Good Vibrations : la cathédrale de poche
Brian Wilson n’écrivait pas une chanson, il assemblait un puzzle atomique. On est en 1966, et le gamin de Hawthorne vient de décider que la pop n’est plus un divertissement, mais une science occulte.
Pour accoucher de Good Vibrations, il sacrifie l’unité de lieu. On ne parle plus d’une session, mais d’un marathon de six mois à travers quatre studios mythiques de L.A., de Gold Star à United Western. C’est la naissance de la “modularité”. Brian découpe la bande magnétique, fragmente les mélodies et recolle les morceaux dans un ordre que lui seul perçoit.
Écoutez ce pont : le Theremin - en réalité un Tannerin - surgit comme un spectre électrique, tandis que le violoncelle martèle un rythme sourd, presque inquiétant. Ce n’est pas du rock, c’est une symphonie de poche de trois minutes trente-cinq.

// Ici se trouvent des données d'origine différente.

Lemma grows_bounds (st st' : State) :
  grows st st' ->
  nextElement st <= nextElement st' /\ nextInterval st <= nextInterval st'.
Proof. intros (He & Hi & _). split; assumption. Qed.

Lemma grows_identities (st st' : State) :
  grows st st' -> identities_ok st -> identities_ok st'.
Proof.
  intros (Hbe & Hbi & _ & Hnew & _) Hok interval t Hl.
  destruct (Hnew interval t Hl) as [Hold | Hfresh]; [| lia].
  destruct (Hok interval t Hold). lia.
Qed.

(** A handler that only grows the page leaves a running typing effect and
    its element alone. *)
Lemma grows_apart (st st' : State) (interval div : nat) :
  grows st st' -> identities_ok st -> apart interval div st ->
  apart interval div st' /\
  intervals st' !! interval = intervals st !! interval /\
  elements st' !! div = elements st !! div.
Proof.
  intros (Hbe & Hbi & Hel & Hnew & Hint) Hok (Hi & Hd & Hothers).
  split; [| split; [apply Hint, Hi | apply Hel, Hd]].
  split; [lia |]. split; [lia |].
  intros other t Hne Hl.
  destruct (Hnew other t Hl) as [Hold | Hfresh]; [| lia].
  apply (Hothers other t Hne Hold).
Qed.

Dans le casque, la compression est totale, les harmonies vocales des Beach Boys sont empilées avec une précision chirurgicale, créant cette nappe céleste qui semble saturer l’espace. On sent l’influence des productions de Phil Spector, mais ici, le “Wall of Sound” devient transparent, presque liquide.
Souvenez-vous de la première fois où ce crescendo final a jailli de l’autoradio. Ce sentiment d’assister à un miracle technologique, alors que le monde basculait doucement dans le psychédélisme. C’est le son d’une innocence qui se complexifie, une prouesse qui coûta plus cher que des albums entiers. Une perfection instable qui annonçait déjà le naufrage sublime de “Smile”.
C’est le dernier éclat de soleil avant que la Californie ne devienne un rêve hanté.